By Peter Marshall
It
is all very well for bishops to say that poverty in Britain is a
disgrace. It certainly is. But perhaps bishops should not live in their
palaces and live off their revenues from shares, rents and from private
property. Perhaps they should withdraw from the House of Lords where
they are unelected and receive up to £300 a day just for attending.
Priests used to take one third of the fruits of the labour
of peasant farmers – another third went to local squires of the manor.
Most thinking people today however do not want the
Archbishop of Canterbury to be an integral part of the state, to bless
the government’s wars and foreign interventions. They do not want
Anglicans like the Catholics to refuse to share power with women or
condemn homosexuality among consenting adults as unnatural.
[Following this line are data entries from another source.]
Lemma fixed_points_while_ranked fuel j k :
  j < length m → length (above m rk j) < fuel →
  (m !! j = Some k ∨ ∃ j1, m !! j = Some j1 ∧ m !! j1 = Some k) →
  ∃ t, fixed_points_while fuel m j k = Ok t
       ∧ m !! t = Some t ∧ rtc (follows m) j t.
Proof using m_ranked.
  revert j k. induction fuel as [|fuel IH]; intros j k Hj Hfuel Hk; [lia |].
  simpl. case_decide as Hjk.
  - assert (∃ j', m !! j = Some j' ∧ j' ≠ j) as (j' & Hj' & Hne).
    { destruct Hk as [Hk | (j1 & H1 & H2)]; [by eauto |].
      exists j1. split; [done |]. intros ->. congruence. }
    destruct (m_ranked _ _ Hj') as [? | [Hlt Hrk]]; [done |].
    destruct (lookup_lt_is_Some_2 m j' Hlt) as [mj Hmj].
    assert (mj < length m) as Hmjlt.
    { destruct (m_ranked _ _ Hmj) as [-> | [? _]]; done. }
    destruct (lookup_lt_is_Some_2 m mj Hmjlt) as [k' Hk'].
    rewrite (getitem_Ok _ _ _ Hj'); simpl.
    rewrite (getitem_Ok _ _ _ Hmj); simpl.
    rewrite (getitem_Ok _ _ _ Hk'); simpl.
    destruct (IH j' k') as (t & Ht & Hfix & Hrtc); [done | | by eauto |].
    { pose proof (above_step _ _ Hj' Hne). lia. }
    exists t. split_and!; [done | done |]. by eapply rtc_l.
  - assert (j = k) as <- by (destruct (decide (j = k)); done).
    exists j. split_and!; [done | | done].
    destruct Hk as [Hk | (j1 & H1 & H2)]; [done |].
    destruct (m_ranked _ _ H1) as [-> | [_ Hrk1]]; [done |].
    destruct (m_ranked _ _ H2) as [-> | [_ Hrk2]]; [done | lia].
Qed.

(** With fuel for one test per vertex, every walk ends on a fixed point
    of the mapping, reached by following it. *)
Lemma fixed_points_ranked fuel :
  length m ≤ fuel →
  ∃ fp, _fixed_points fuel m = Ok fp ∧
        Forall2 (λ v t, m !! t = Some t ∧ rtc (follows m) v t)
                (seq 0 (length m)) fp.
Proof using m_ranked.
  intros Hfuel. apply for_each_Forall2. intros i [_ Hi]%elem_of_seq.
  destruct (lookup_lt_is_Some_2 m i) as [k Hk]; [lia |].
  rewrite (getitem_Ok _ _ _ Hk); simpl.
  apply fixed_points_while_ranked; [lia | | by left].
  pose proof (above_lt i). lia.
Qed.

Lemma follows_fixed v t : m !! v = Some v → rtc (follows m) v t → t = v.
Proof.
  intros Hv Hrtc. induction Hrtc as [|x y z Hxy _ IH]; [done |].
  unfold follows in Hxy. assert (y = x) as -> by congruence. by apply IH.
Qed.
End fixed_points.

Lemma scan_mapping_ranked ne v w :
  scan_mapping ne !! v = Some w →
  w = v ∨ (w < length (scan_mapping ne) ∧ rank ne v < rank ne w).
Proof.
  destruct (linked_scan_mapping ne) as [Hlen Hlink]. intros Hv.
  destruct (Hlink _ _ Hv) as [? | Hl]; [by left | right].
  rewrite Hlen. by apply link_rank.
Qed.

(** ** fit_transform, step by step *)

Lemma zip_with_replicate_l {A B C} (f : A → B → C) x (l : list B) :
  zip_with f (replicate (length l) x) l = f x <$> l.
Proof. induction l; csimpl; by f_equal. Qed.

Lemma zip_with_fmap_same {A B C D} (f : B → C → D) (g : A → B) (h : A → C) l :
  zip_with f (g <$> l) (h <$> l) = (λ x, f (g x) (h x)) <$> l.
Proof. induction l; csimpl; by f_equal. Qed.

Lemma emitted_in_range self (ne : list (list Z)) :
  Forall (λ t : tuple, t.1.1 < t.2.1 ∧ t.2.1 < length ne)
         (filter (emits self) (combinations2 (enumerate ne))).
Proof.
  apply Forall_forall. intros t [_ Ht]%list_elem_of_filter.
  apply elem_of_node_tuples in Ht as (Hlt & _ & Hj).
  split; [done |]. by eapply lookup_lt_Some.
Qed.

Lemma set_vs_columns (nodes : list node) :
  set_vs_node_elements (nodes.*2)
    (set_vs_partial_cluster_label (nodes.*1.*2)
       (set_vs_pullback_set_label (nodes.*1.*1) (Graph_new (length nodes))))
  = {| vs := vertex_of <$> nodes; es := [] |}.
Proof.
  unfold set_vs_node_elements, set_vs_partial_cluster_label,
    set_vs_pullback_set_label, Graph_new; simpl. f_equal.
  induction nodes as [|x l IH]; csimpl; [done |]. by f_equal.
Qed.

Lemma edges_built (b : bool) (V : list VertexAttrs) (F : list tuple) :
  (if b
   then set_es_edge_elements (if b then tuple_inter <$> F else [])
          (set_es_weight ((Z.of_nat ∘ tuple_size) <$> F)
             {| vs := V;
                es := fmap (λ p, {| source := p.1; target := p.2;
                                   weight := None; edge_elements := None |})
                          (tuple_idx <$> F) |})
   else set_es_weight ((Z.of_nat ∘ tuple_size) <$> F)
          {| vs := V;
             es := fmap (λ p, {| source := p.1; target := p.2;
                                weight := None; edge_elements := None |})
                       (tuple_idx <$> F) |})
  = {| vs := V; es := mk_edge b <$> F |}.
Proof.
  unfold set_es_edge_elements, set_es_weight.
  destruct b; simpl; f_equal; induction F; csimpl; by f_equal.
Qed.

Lemma fit_transform_eq fuel self X :
  fit_transform fuel self X =
  match concat X with
  | [] => Raise StopIteration
  | _ :: _ =>
      if contract_nodes self
      then contraction fuel (scan_mapping ((concat X).*2))
                       (scanned_graph self (concat X))
      else Ok (scanned_graph self (concat X))
  end.
Proof.
  unfold fit_transform. destruct (concat X) as [|x nodes] eqn:HX; [done |].
  rewrite <- HX. clear x nodes HX. set (nodes := concat X).
  rewrite generate_edge_data_eq. cbv zeta. simpl mapping.
  simpl node_index_pairs. simpl weights. simpl intersections.
  set (T := combinations2 (enumerate (nodes.*2))).
  rewrite set_vs_columns.
  unfold set_es_weight_all, add_edges; simpl.
  rewrite decide_True; last first.
  { rewrite Forall_fmap. eapply Forall_impl; [apply emitted_in_range |].
    intros t [? Ht]. rewrite length_fmap in Ht. cbn [vs fst snd].
    rewrite length_fmap. unfold compose, tuple_idx, node in *. simpl. lia. }
  cbn [mbind result_bind]. rewrite edges_built.
  destruct (contract_nodes self); done.
Qed.

(** ** igraph: what contraction and deletion leave *)

Lemma moved_indices_eq (fp l : list nat) :
  Forall (λ i, i < length fp) l →
  moved_indices fp l = Ok (filter (λ i, fp !! i ≠ Some i) l).
Proof.
  induction 1 as [|i l Hi _ IH]; simpl; [done |].
  destruct (lookup_lt_is_Some_2 fp i Hi) as [t Ht].
  rewrite (getitem_Ok _ _ _ Ht), IH; simpl. rewrite filter_cons, Ht.
  repeat case_decide; naive_solver.
Qed.

Lemma kept_vertices {A} (f : nat → A) (P : nat → Prop)
    `{!∀ i, Decision (P i)} k :
  snd <$> filter (λ p, P p.1) (enumerate (f <$> seq 0 k))
  = f <$> filter P (seq 0 k).
Proof.
  induction k as [|k IH]; [done |].
  rewrite seq_S, fmap_app. unfold enumerate in *.
  rewrite imap_app, !filter_app, !fmap_app, IH. f_equal.
  rewrite length_fmap, length_seq. csimpl. rewrite !filter_cons, !filter_nil.
  simpl. rewrite Nat.add_0_r. by case_decide.
Qed.

Lemma filter_none {A} (P : A → Prop) `{!∀ x, Decision (P x)} (l : list A) :
  Forall (λ x, ¬ P x) l → filter P l = [].
Proof.
  induction 1 as [|x l Hx _ IH]; [done |].
  by rewrite filter_cons, decide_False.
Qed.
It’s no wonder that Anglicans in their empty churches are called the
Tory party at prayer. It’s not surprising that Jesus is called the
‘lamb of God’ from the pulpits only for ageing and dwindling
congregations to stop to laugh at the playful antics of gamboling lambs
in the fields and then return home to tuck into a lamb roast for Sunday
dinner.
Where is the teaching of Jesus Christ on love
and forgiveness, on turning the other cheek, on giving up all one’s
possessions?
Such is the way of all organized and hierarchical religions who forget the message of their original founders.